Token RAVE kehilangan nilai $5,7 miliar saat bursa besar menyelidiki pola perdagangan yang mencurigakan.
Sumber gambar: CoinDesk
Sebuah mata uang kripto bernama RAVE kehilangan 90% dari nilainya hanya dalam 24 jam, menghapus sekitar $5,7 miliar (itu adalah nilai total dari semua token RAVE yang digabungkan, disebut "kapitalisasi pasar").
Kejatuhan dramatis ini terjadi setelah bursa mata uang kripto besar Binance dan Bitget meluncurkan investigasi terhadap aktivitas perdagangan yang mencurigakan.

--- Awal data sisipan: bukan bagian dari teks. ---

(** * n8n-nodes-oracle: the Oracle Database node

    A shallow embedding of [OracleDatabase.execute]
    (src/nodes/Oracle/OracleDatabase.node.ts) and the properties of its
    bind compiler, limit injector, result projector and connection
    handling.

    Conventions of the embedding.
    - A JavaScript string is a [string]: a sequence of characters whose
      code units lie in 0..255 (the Latin-1 range).
    - A JavaScript number is a [jsnum]: NaN, an infinity, or the decimal
      value [(-1)^neg * mant * 10^exp10] that the engine then rounds to
      the nearest double.  The rounding and the printing of doubles are
      not part of the embedding; the printing is the section variable
      [Number_toString].
    - The bind object [acc], created by the literal [{}] and used by the
      source as a map from names to bind parameters, is the
      [gmap string BindParameter] of its own properties; an assignment
      to the key [__proto__] changes the prototype of the object and
      none of its properties ([obj_set]).
    - [crypto.randomUUID] is a random source: [rng i] is the 128-bit
      value of the [i]-th draw of one invocation.
    - [String.prototype.replaceAll] is the method of the engine; the
      fallback the source installs where the method is missing is not
      embedded.
    - The host ([this], the credentials, the connection of module
      ./core/connection and the driver) is a record of outcomes, and a
      run of the node is a log of the calls made to the connection
      together with the value returned or the error raised. *)

From stdpp Require Import base strings list gmap pretty.
From Stdlib Require Import Ascii ZArith Lia.

Local Open Scope string_scope.
Local Open Scope list_scope.
Local Open Scope nat_scope.

(** ** Strings *)

Module Str.

Definition chr (c : ascii) : string := String c "".

Fixpoint mem (c : ascii) (s : string) : bool :=
  match s with
  | "" => false
  | String d s' => if Ascii.eqb c d then true else mem c s'
  end.

(** [starts_with pat s]: [pat] is a prefix of [s]. *)
Fixpoint starts_with (pat s : string) : bool :=
  match pat, s with
  | "", _ => true
  | String _ _, "" => false
  | String a pat', String b s' =>
      if Ascii.eqb a b then starts_with pat' s' else false
  end.

(** [occurs pat s]: [pat] is a substring of [s]. *)
Fixpoint occurs (pat s : string) : bool :=
  match s with
  | "" => starts_with pat ""
  | String _ s' => if starts_with pat s then true else occurs pat s'
  end.

(** [no_start pat pre rest]: in [pre +:+ rest], no occurrence of [pat]
    begins inside [pre]. *)
Fixpoint no_start (pat pre rest : string) : bool :=
  match pre with
  | "" => true
  | String _ pre' =>
      negb (starts_with pat (pre +:+ rest)) && no_start pat pre' rest
  end.

Fixpoint drop (n : nat) (s : string) : string :=
  match n, s with
  | 0, _ => s
  | S _, "" => ""
  | S n', String _ s' => drop n' s'
  end.

Fixpoint take (n : nat) (s : string) : string :=
  match n, s with
  | 0, _ => ""
  | S _, "" => ""
  | S n', String c s' => String c (take n' s')
  end.

(** [s.slice(0, -1)]: everything but the last character. *)
Definition slice_0_m1 (s : string) : string :=
  take (String.length s - 1) s.

(** [s.split(sep)] for a separator of one character. *)
Fixpoint split (sep : ascii) (s : string) : list string :=
  match s with
  | "" => [""]
  | String c s' =>
      if Ascii.eqb c sep then "" :: split sep s'
      else match split sep s' with
           | h :: t => String c h :: t
           | [] => [chr c]
           end
  end.

(** ECMA-262 GetSubstitution for a string pattern (no captures, no
    named groups): [$$] is a dollar, [$&] the matched text, [$`] the
    text before the match, [$'] the text after it; every other
    character, a dollar before a digit or [<] included, stands for
    itself. *)
Fixpoint GetSubstitution (matched str : string) (position : nat)
    (template : string) : string :=
  match template with
  | "" => ""
  | String c t =>
      if Ascii.eqb c "$" then
        match t with
        | "" => chr c
        | String d t' =>
            if Ascii.eqb d "$" then
              String "$" (GetSubstitution matched str position t')
            else if Ascii.eqb d "&" then
              matched +:+ GetSubstitution matched str position t'
            else if Ascii.eqb d "`" then
              take position str +:+ GetSubstitution matched str position t'
            else if Ascii.eqb d "'" then
              drop (position + String.length matched) str
                +:+ GetSubstitution matched str position t'
            else String c (GetSubstitution matched str position t)
        end
      else String c (GetSubstitution matched str position t)
  end.

(** [str.replaceAll(searchString, replaceValue)] with a string pattern
    (ECMA-262 22.1.3.19): the matches are found from left to right and
    do not overlap; [rest] is [str] from [pos] on and [skip] counts the
    characters of the current match still to pass. *)
Fixpoint replaceAll_from (searchString replaceValue str : string)
    (pos skip : nat) (rest : string) : string :=
  match rest with
  | "" =>
      match skip with
      | 0 => if starts_with searchString ""
             then GetSubstitution searchString str pos replaceValue
             else ""
      | S _ => ""
      end
  | String c rest' =>
      match skip with
      | S k => replaceAll_from searchString replaceValue str (S pos) k rest'
      | 0 =>
          if starts_with searchString rest then
            GetSubstitution searchString str pos replaceValue +:+
            match String.length searchString with
            | 0 => String c (replaceAll_from searchString replaceValue
                               str (S pos) 0 rest')
            | S k => replaceAll_from searchString replaceValue
                       str (S pos) k rest'
            end
          else
            String c (replaceAll_from searchString replaceValue
                        str (S pos) 0 rest')
      end
  end.

Definition replaceAll (searchString replaceValue str : string) : string :=
  replaceAll_from searchString replaceValue str 0 0 str.

End Str.

(** ** Numbers *)

Inductive jsnum : Type :=
| NaN
| Infinity (neg : bool)
| Finite (neg : bool) (mant : N) (exp10 : Z).

#[global] Instance jsnum_eq_dec : EqDecision jsnum.
Proof. solve_decision. Defined.

Module Num.

Definition code_in (lo hi : N) (c : ascii) : bool :=
  ((lo <=? N_of_ascii c) && (N_of_ascii c <=? hi))%N.

(** White space and line terminators of StringToNumber below U+0100:
    TAB, LF, VT, FF, CR, SP and NBSP. *)
Definition is_ws (c : ascii) : bool :=
  code_in 9 13 c || code_in 32 32 c || code_in 160 160 c.

Fixpoint trim_start (s : string) : string :=
  match s with
  | "" => ""
  | String c s' => if is_ws c then trim_start s' else s
  end.

Definition trim (s : string) : string :=
  String.rev (trim_start (String.rev (trim_start s))).

Definition digit_val (base : N) (c : ascii) : option N :=
  let n := N_of_ascii c in
  let v := if code_in 48 57 c then Some (n - 48)%N
           else if code_in 97 102 c then Some (n - 87)%N
           else if code_in 65 70 c then Some (n - 55)%N
           else None in
  match v with
  | Some d => if (d <? base)%N then Some d else None
  | None => None
  end.

Fixpoint digits_go (base acc : N) (s : string) : option N :=
  match s with
  | "" => Some acc
  | String c s' =>
      match digit_val base c with
      | Some d => digits_go base (acc * base + d)%N s'
      | None => None
      end
  end.

(** One or more digits of the base, and nothing else. *)
Definition digits (base : N) (s : string) : option N :=
  match s with
  | "" => None
  | _ => digits_go base 0%N s
  end.

(** The longest prefix of decimal digits, and what follows it. *)
Fixpoint span_digits (s : string) : string * string :=
  match s with
  | "" => ("", "")
  | String c s' =>
      if code_in 48 57 c
      then let '(d, r) := span_digits s' in (String c d, r)
      else ("", s)
  end.

(** ExponentPart, optional: [e] or [E], an optional sign, digits. *)
Definition exponent (s : string) : option Z :=
  match s with
  | "" => Some 0%Z
  | String c s' =>
      if Ascii.eqb c "e" || Ascii.eqb c "E" then
        match s' with
        | "" => None
        | String g s'' =>
            if Ascii.eqb g "-" then Z.opp <$> (Z.of_N <$> digits 10 s'')
            else if Ascii.eqb g "+" then Z.of_N <$> digits 10 s''
            else Z.of_N <$> digits 10 s'
        end
      else None
  end.

(** StrUnsignedDecimalLiteral. *)
Definition unsigned_decimal (neg : bool) (s : string) : option jsnum :=
  if String.eqb s "Infinity" then Some (Infinity neg) else
  let '(d1, r1) := span_digits s in
  match r1 with
  | String c r1' =>
      if Ascii.eqb c "." then
        let '(d2, r2) := span_digits r1' in
        if String.eqb (d1 +:+ d2) "" then None else
        e ← exponent r2;
        m ← digits_go 10 0%N (d1 +:+ d2);
        Some (Finite neg m (e - Z.of_nat (String.length d2)))
      else
        e ← exponent r1;
        m ← digits 10 d1;
        Some (Finite neg m e)
  | "" => m ← digits 10 d1; Some (Finite neg m 0)
  end.

(** NonDecimalIntegerLiteral: [0x], [0o], [0b] and their capitals. *)
Definition non_decimal (s : string) : option jsnum :=
  match s with
  | String z (String x ds) =>
      if Ascii.eqb z "0" then
        let base :=
          if Ascii.eqb x "x" || Ascii.eqb x "X" then Some 16%N
          else if Ascii.eqb x "o" || Ascii.eqb x "O" then Some 8%N
          else if Ascii.eqb x "b" || Ascii.eqb x "B" then Some 2%N
          else None in
        b ← base; m ← digits b ds; Some (Finite false m 0)
      else None
  | _ => None
  end.

(** StrDecimalLiteral: an optional sign and the unsigned literal. *)
Definition decimal (s : string) : option jsnum :=
  match s with
  | String c s' =>
      if Ascii.eqb c "-" then unsigned_decimal true s'
      else if Ascii.eqb c "+" then unsigned_decimal false s'
      else unsigned_decimal false s
  | "" => None
  end.

(** ECMA-262 StringToNumber: [Number(s)] for a string [s], as the decimal
    value the literal writes; the engine rounds it to the nearest double
    (beyond 2^53 not every integer is one, and a value out of range is
    an infinity or zero).  Whether the result is NaN does not depend on
    the rounding. *)
Definition StringToNumber (s : string) : jsnum :=
  let t := trim s in
  if String.eqb t "" then Finite false 0 0 else
  match non_decimal t with
  | Some n => n
  | None => default NaN (decimal t)
  end.

End Num.

(** ** Random identifiers *)

Module UUID.

Definition hex_digit (n : N) : ascii :=
  match N.to_nat (n mod 16) with
  | 0 => "0" | 1 => "1" | 2 => "2" | 3 => "3" | 4 => "4" | 5 => "5"
  | 6 => "6" | 7 => "7" | 8 => "8" | 9 => "9" | 10 => "a" | 11 => "b"
  | 12 => "c" | 13 => "d" | 14 => "e" | _ => "f"
  end.

(** The [k] low hexadecimal digits of [u], most significant first. *)
Fixpoint hex (k : nat) (u : N) : string :=
  match k with
  | 0 => ""
  | S k' => hex k' (u / 16) +:+ Str.chr (hex_digit u)
  end.

(** The text [crypto.randomUUID()] returns for the 128-bit value [u]:
    lower-case hexadecimal in groups of 8-4-4-4-12. *)
Definition to_string (u : N) : string :=
  hex 8 (N.shiftr u 96) +:+ "-" +:+ hex 4 (N.shiftr u 80) +:+ "-" +:+
  hex 4 (N.shiftr u 64) +:+ "-" +:+ hex 4 (N.shiftr u 48) +:+ "-" +:+
  hex 12 u.

End UUID.

(** ** Data model *)

(** [oracledb.NUMBER] and [oracledb.STRING]. *)
Inductive dbtype : Type := DB_NUMBER | DB_STRING.

(** A value of type [string | number]. *)
Inductive jsvalue : Type :=
| VStr (s : string)
| VNum (n : jsnum).

(** [oracledb.BindParameter], as the node builds it. *)
Record BindParameter : Type := { type : dbtype; val : jsvalue }.

#[global] Instance dbtype_eq_dec : EqDecision dbtype.
Proof. solve_decision. Defined.
#[global] Instance jsvalue_eq_dec : EqDecision jsvalue.
Proof. solve_decision. Defined.
#[global] Instance BindParameter_eq_dec : EqDecision BindParameter.
Proof. solve_decision. Defined.

(** One element of the node parameter [params.values]. *)
Record Param : Type := {
  name : string;
  value : jsvalue;
  datatype : string;
  parseInStatement : bool
}.

Inductive scalar : Type := SNull | SNum (n : jsnum) | SStr (s : string).

(** A row in [OUT_FORMAT_OBJECT]: column names and their values. *)
Definition Row : Type := list (string * scalar).

(** The result of [connection.execute]; [rows] and [metaData] are
    undefined for statements that return no rows. *)
Record Result : Type := {
  rows : option (list Row);
  metaData : option (list string);
  rowsAffected : option N
}.

Inductive IDataObject : Type :=
| ResultObject (r : Result)
| RowObject (r : Row).

Record INodeExecutionData : Type := { json : IDataObject }.

Inductive OutFormat : Type := OUT_FORMAT_ARRAY | OUT_FORMAT_OBJECT.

Token ini telah melonjak luar biasa 10.800% hanya dalam sembilan hari - naik dari $0,25 menjadi $27,33 - sebelum jatuh kembali ke $1,15.
Apa yang memicu investigasi? • Seorang detektif blockchain bernama ZachXBT menemukan bahwa 90% dari semua token RAVE dipegang dalam hanya tiga dompet (akun penyimpanan digital) yang terhubung dengan tim proyek • Sejumlah besar token dipindahkan ke bursa tepat sebelum lonjakan harga • Lonjakan harga menyebabkan $44 juta dalam likuidasi (penjualan paksa ketika pedagang bertaruh salah dan kehilangan uang)

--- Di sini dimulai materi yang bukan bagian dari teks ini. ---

(** ** main, from [process_csv] to the counts of every tube *)

Fixpoint calculate_all (tube_list : list TubeData.t) (calc_list : list calc)
  : result (list TubeData.t) :=
  match tube_list with
  | [] => Ok []
  | tube :: rest =>
      tube' ← TubeData.calculate_cell_counts tube calc_list;
      rest' ← calculate_all rest calc_list;
      Ok (tube' :: rest')
  end.

Record run : Type := mk_run {
  gate_list : list string;
  start_gate_list : list string;
  ignore_list : list string;
  calc_list : list calc;
  tube_list : list TubeData.t
}.

Definition main (content : list (list string)) (stdin : list string) : result run :=
  '(gate_list, start_gates_dict, tube_list, stdin1) ← process_csv content stdin;
  '(start_gate_list, ignore_list, stdin2) ← check_starting_gate start_gates_dict stdin1;
  calc_list ← find_parent_gate start_gate_list gate_list ignore_list;
  tube_list' ← calculate_all tube_list calc_list;
  Ok (mk_run gate_list start_gate_list ignore_list calc_list tube_list').

Definition hdr (gate : string) : string := (gate ++ " | Freq. of Parent (%)")%string.

(** ** [str(Decimal)] *)

Module DecStr.

Import Dec.

(** The decimal digits of [n] written before [acc]. *)
Fixpoint digits_go (fuel : nat) (n : N) (acc : string) : string :=
  match fuel with
  | O => acc
  | S fuel' =>
      let acc' := String (ascii_of_N (48 + n mod 10)) acc in
      if (n <? 10)%N then acc' else digits_go fuel' (n / 10) acc'
  end.

(** [str(n)] for a natural number: the coefficient [self._int]. *)
Definition digits (n : N) : string := digits_go (S (N.to_nat (N.size n))) n "".

Fixpoint zeros (k : nat) : string :=
  match k with
  | O => ""
  | S k' => String "0" (zeros k')
  end.

(** ["%+d" % z] *)
Definition signed_int (z : Z) : string :=
  ((if (z <? 0)%Z then "-" else "+") ++ digits (Z.abs_N z))%string.

Definition sign_str (sign : bool) : string := if sign then "-" else "".

(** [Decimal.__str__] with the default [capitals = 1]. *)
Definition str (d : Decimal) : string :=
  match d with
  | Infinity sign => (sign_str sign ++ "Infinity")%string
  | NaN sign signaling payload =>
      (sign_str sign ++ (if signaling then "sNaN" else "NaN")
         ++ (if (payload =? 0)%N then "" else digits payload))%string
  | Finite sign coeff exp =>
      let int_ := digits coeff in
      let len := Z.of_nat (String.length int_) in
      let leftdigits := (exp + len)%Z in
      let dotplace :=
        if (exp <=? 0)%Z && (-6 <? leftdigits)%Z then leftdigits else 1%Z in
      let '(intpart, fracpart) :=
        if (dotplace <=? 0)%Z then
          ("0", "." ++ zeros (Z.to_nat (- dotplace)) ++ int_)%string
        else if (len <=? dotplace)%Z then
          (int_ ++ zeros (Z.to_nat (dotplace - len)), "")%string
        else
          (String.substring 0 (Z.to_nat dotplace) int_,
           "." ++ String.substring (Z.to_nat dotplace)
                    (String.length int_ - Z.to_nat dotplace) int_)%string in
      let exp_ :=
        if (leftdigits =? dotplace)%Z then ""
        else ("E" ++ signed_int (leftdigits - dotplace))%string in
      (sign_str sign ++ intpart ++ fracpart ++ exp_)%string
  end.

Pola ini menunjukkan skema "umpan dan likuidasi" - di mana pergerakan token yang terlihat menipu pedagang untuk bertaruh bahwa harga akan turun (disebut "shorting"), kemudian harga didorong lebih tinggi, memaksa pedagang tersebut untuk membeli kembali dengan kerugian besar.

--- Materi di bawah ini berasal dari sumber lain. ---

(** * process_csv: column templates, extraction functions, rate limiter and
    row loop of the GATE Cloud CSV processor

    A shallow embedding of [src/process-csv/process_csv.py].

    Conventions of the embedding.
    - A Python [str] is a [string]; each character stands for the code point
      of the same number (0..255).
    - A Python [int] is a [Z]; a Python [float] is a primitive binary64
      [float], so rounding, infinities and NaN are those of the interpreter.
    - A call that may raise returns a [result]; the exception classes that
      the program can meet are the constructors of [exn].
    - Decoded JSON is the inductive [json]; the operations the program
      applies to it ([in], subscription, [len], iteration, truth value) are
      defined on every constructor, as the interpreter does at run time.
    - The HTTP session and the clock are the environment: the row loop
      consumes a list of [attempt]s, one per [session.post] call. *)

From Stdlib Require Import ZArith Floats String Ascii List DecimalString Lia Bool.
From stdpp Require Import base option list strings gmap.

Local Open Scope string_scope.
Local Open Scope Z_scope.

Set Warnings "-register-all,-inexact-float".

(** ** The pieces of the Python runtime that the program uses *)

Module Py.

Inductive exn : Type :=
| KeyError
| ValueError
| TypeError
| IndexError
| AttributeError
| ZeroDivisionError
| OverflowError
| UnboundLocalError
| StopIteration.

Inductive result (A : Type) : Type :=
| Ok (a : A)
| Raise (e : exn).
Arguments Ok {A} a.
Arguments Raise {A} e.

#[global] Instance result_ret : MRet result := fun _ a => Ok a.
#[global] Instance result_bind : MBind result := fun _ _ f m =>
  match m with
  | Ok a => f a
  | Raise e => Raise e
  end.
#[global] Instance result_fmap : FMap result := fun _ _ f m =>
  match m with
  | Ok a => Ok (f a)
  | Raise e => Raise e
  end.

(** [[f(x) for x in xs]]: left to right, the first exception wins. *)
Fixpoint traverse {A B : Type} (f : A -> result B) (xs : list A) : result (list B) :=
  match xs with
  | [] => Ok []
  | x :: xs' => y ← f x; ys ← traverse f xs'; Ok (y :: ys)
  end.

Definition code (c : ascii) : Z := Z.of_N (N_of_ascii c).

Definition in_range (lo hi : Z) (c : ascii) : bool :=
  (lo <=? code c) && (code c <=? hi).

(** [str.isspace] on one character, which is also the class [\s] of [re]. *)
Definition is_space (c : ascii) : bool :=
  in_range 9 13 c || in_range 28 32 c || (code c =? 133) || (code c =? 160).

Definition is_digit (c : ascii) : bool := in_range 48 57 c.

(** The class [\w] of [re] on a [str] pattern: alphanumeric or underscore. *)
Definition is_word (c : ascii) : bool :=
  is_digit c || in_range 65 90 c || (code c =? 95) || in_range 97 122 c
  || (code c =? 170) || in_range 178 179 c || (code c =? 181)
  || in_range 185 186 c || in_range 188 190 c
  || in_range 192 214 c || in_range 216 246 c || in_range 248 255 c.

Fixpoint drop_while (p : ascii -> bool) (s : string) : string :=
  match s with
  | String c s' => if p c then drop_while p s' else s
  | EmptyString => EmptyString
  end.

Fixpoint take_while (p : ascii -> bool) (s : string) : string :=
  match s with
  | String c s' => if p c then String c (take_while p s') else EmptyString
  | EmptyString => EmptyString
  end.

Fixpoint rev_string_onto (s acc : string) : string :=
  match s with
  | String c s' => rev_string_onto s' (String c acc)
  | EmptyString => acc
  end.

Definition rev_string (s : string) : string := rev_string_onto s EmptyString.

Definition rstrip_by (p : ascii -> bool) (s : string) : string :=
  rev_string (drop_while p (rev_string s)).

(** [s.strip()] *)
Definition strip (s : string) : string := rstrip_by is_space (drop_while is_space s).

Fixpoint drop_string (n : nat) (s : string) : string :=
  match n, s with
  | S n', String _ s' => drop_string n' s'
  | _, _ => s
  end.

Fixpoint all_chars (p : ascii -> bool) (s : string) : bool :=
  match s with
  | String c s' => p c && all_chars p s'
  | EmptyString => true
  end.

(** [s.startswith(p)] *)
Fixpoint starts_with (p s : string) : bool :=
  match p with
  | EmptyString => true
  | String a p' =>
      match s with
      | String b s' => Ascii.eqb a b && starts_with p' s'
      | EmptyString => false
      end
  end.

(** [needle in hay] for two strings. *)
Fixpoint is_substring (needle hay : string) : bool :=
  starts_with needle hay ||
  match hay with
  | String _ hay' => is_substring needle hay'
  | EmptyString => false
  end.

(** [sep.join(parts)] *)
Definition join (sep : string) (parts : list string) : string := String.concat sep parts.

(** [str(n)] for an [int]. *)
Definition str_of_int (n : Z) : string := NilZero.string_of_int (Z.to_int n).

(** [xs[i]] on a list: a negative index counts from the end. *)
Definition list_getitem {A : Type} (xs : list A) (i : Z) : result A :=
  let n := Z.of_nat (length xs) in
  let j := if i <? 0 then i + n else i in
  if (j <? 0) || (n <=? j) then Raise IndexError
  else match nth_error xs (Z.to_nat j) with
       | Some x => Ok x
       | None => Raise IndexError
       end.

(** [xs.index(x)] on a list of strings. *)
Fixpoint list_index (x : string) (xs : list string) : result Z :=
  match xs with
  | [] => Raise ValueError
  | y :: xs' => if String.eqb y x then Ok 0 else Z.succ <$> list_index x xs'
  end.

End Py.


(** ** Numbers: [int], [float], their conversions and their texts *)

Module PyNum.
Import Py.

(** The binary64 value nearest to [a / b] (ties to even), for [0 < a] and
    [0 < b], negated when [neg]: the quotient is taken with more than 64
    significant bits and a sticky last bit, then rounded once. *)
Definition round_ratio (neg : bool) (a b : Z) : spec_float :=
  let k := Z.max 0 (66 + Z.log2 b - Z.log2 a) in
  let n := Z.shiftl a k in
  let m := 2 * (n / b) + (if n mod b =? 0 then 0 else 1) in
  binary_normalize prec emax (if neg then - m else m) (- k - 1) false.

Definition is_inf_sf (x : spec_float) : bool :=
  match x with
  | S754_infinity _ => true
  | _ => false
  end.

(** [float(n)] for an [int]: [OverflowError] beyond the binary64 range. *)
Definition float_of_int (n : Z) : result float :=
  let x := binary_normalize prec emax n 0 false in
  if is_inf_sf x then Raise OverflowError else Ok (SF2Prim x).

(** [a / b] on two [int]s (true division). *)
Definition int_true_div (a b : Z) : result float :=
  if b =? 0 then Raise ZeroDivisionError
  else
    let neg := xorb (a <? 0) (b <? 0) in
    if a =? 0 then Ok (if neg then neg_zero else PrimFloat.zero)
    else
      let x := round_ratio neg (Z.abs a) (Z.abs b) in
      if is_inf_sf x then Raise OverflowError else Ok (SF2Prim x).

(** Truth value of a [float]: false on both zeros only. *)
Definition float_truthy (x : float) : bool := negb (PrimFloat.eqb x PrimFloat.zero).

(** The whitespace that [int()] and [float()] skip at both ends is the C
    locale's. A string with a character above 127 is first rewritten: the
    characters below 127 stay, and an [isspace] character from 127 on
    becomes a blank. *)
Definition is_c_space (c : ascii) : bool := in_range 9 13 c || (code c =? 32).

Fixpoint map_string (f : ascii -> ascii) (s : string) : string :=
  match s with
  | String c s' => String (f c) (map_string f s')
  | EmptyString => EmptyString
  end.

Definition blank_spaces (s : string) : string :=
  if all_chars (fun c => code c <? 128) s then s
  else map_string (fun c => if code c <? 127 then c
                            else if is_space c then " "%char else c) s.

Definition strip_number (s : string) : string :=
  rstrip_by is_c_space (drop_while is_c_space (blank_spaces s)).

Definition digit_value (c : ascii) : Z := code c - 48.

(** Digits with single underscores between them: the value read so far, the
    number of digits read, and what follows the longest such run. *)
Fixpoint digits_go (acc : Z) (n : Z) (s : string) : Z * Z * string :=
  match s with
  | String c s' =>
      if is_digit c then digits_go (10 * acc + digit_value c) (n + 1) s'
      else if Ascii.eqb c "_" then
        match s' with
        | String c' s'' =>
            if is_digit c' then digits_go (10 * acc + digit_value c') (n + 1) s''
            else (acc, n, s)
        | EmptyString => (acc, n, s)
        end
      else (acc, n, s)
  | EmptyString => (acc, n, s)
  end.

(** A run of digits; it is empty when the text starts with something else. *)
Definition digits (s : string) : Z * Z * string :=
  match s with
  | String c _ => if is_digit c then digits_go 0 0 s else (0, 0, s)
  | EmptyString => (0, 0, s)
  end.

(** An optional sign: whether it was a minus, and the rest. *)
Definition sign (s : string) : bool * string :=
  match s with
  | String c s' =>
      if Ascii.eqb c "-" then (true, s')
      else if Ascii.eqb c "+" then (false, s')
      else (false, s)
  | EmptyString => (false, s)
  end.

(** [int(s)] for a [str], base ten. The interpreter's limit on the number
    of digits (a run-time setting) is not part of the model. *)
Definition py_int (s : string) : result Z :=
  let '(neg, t) := sign (strip_number s) in
  let '(v, n, rest) := digits t in
  if (0 <? n) && String.eqb rest "" then Ok (if neg then - v else v)
  else Raise ValueError.

Definition lower (c : ascii) : ascii :=
  if in_range 65 90 c then ascii_of_N (Z.to_N (code c + 32)) else c.

(** The binary64 value nearest to [m * 10 ^ e], for [0 <= m]. *)
Definition decimal_to_float (neg : bool) (m e : Z) : float :=
  if m =? 0 then (if neg then neg_zero else PrimFloat.zero)
  else if 0 <=? e then
    SF2Prim (binary_normalize prec emax ((if neg then - m else m) * 10 ^ e) 0 false)
  else SF2Prim (round_ratio neg m (10 ^ (- e))).

(** The exponent part of a decimal literal, when there is one. *)
Definition exponent (s : string) : option (Z * string) :=
  match s with
  | String c s' =>
      if Ascii.eqb (lower c) "e" then
        let '(neg, t) := sign s' in
        let '(v, n, rest) := digits t in
        if 0 <? n then Some (if neg then - v else v, rest) else None
      else Some (0, s)
  | EmptyString => Some (0, s)
  end.

(** [float(s)] for a [str]. *)
Definition py_float (s : string) : result float :=
  let '(neg, t) := sign (strip_number s) in
  let word := map_string lower t in
  if String.eqb word "inf" || String.eqb word "infinity"
  then Ok (if neg then neg_infinity else infinity)
  else if String.eqb word "nan" then Ok nan
  else
    let '(iv, il, t1) := digits t in
    let '(fv, fl, t2) :=
      match t1 with
      | String c t1' => if Ascii.eqb c "." then digits t1' else (0, 0, t1)
      | EmptyString => (0, 0, t1)
      end in
    if il + fl =? 0 then Raise ValueError
    else match exponent t2 with
         | Some (e, "") => Ok (decimal_to_float neg (iv * 10 ^ fl + fv) (e - fl))
         | _ => Raise ValueError
         end.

RaveDAO, perusahaan di balik RAVE, membantah keterlibatan dalam manipulasi harga. Namun, mereka tidak menanggapi tuduhan spesifik tentang kepemilikan token yang terkonsentrasi atau transfer yang mencurigakan.
Insiden ini menyoroti risiko di pasar mata uang kripto, di mana harga dapat dimanipulasi dan investor dapat kehilangan uang dengan sangat cepat. Selalu lakukan penelitian menyeluruh sebelum berinvestasi dalam mata uang kripto apapun.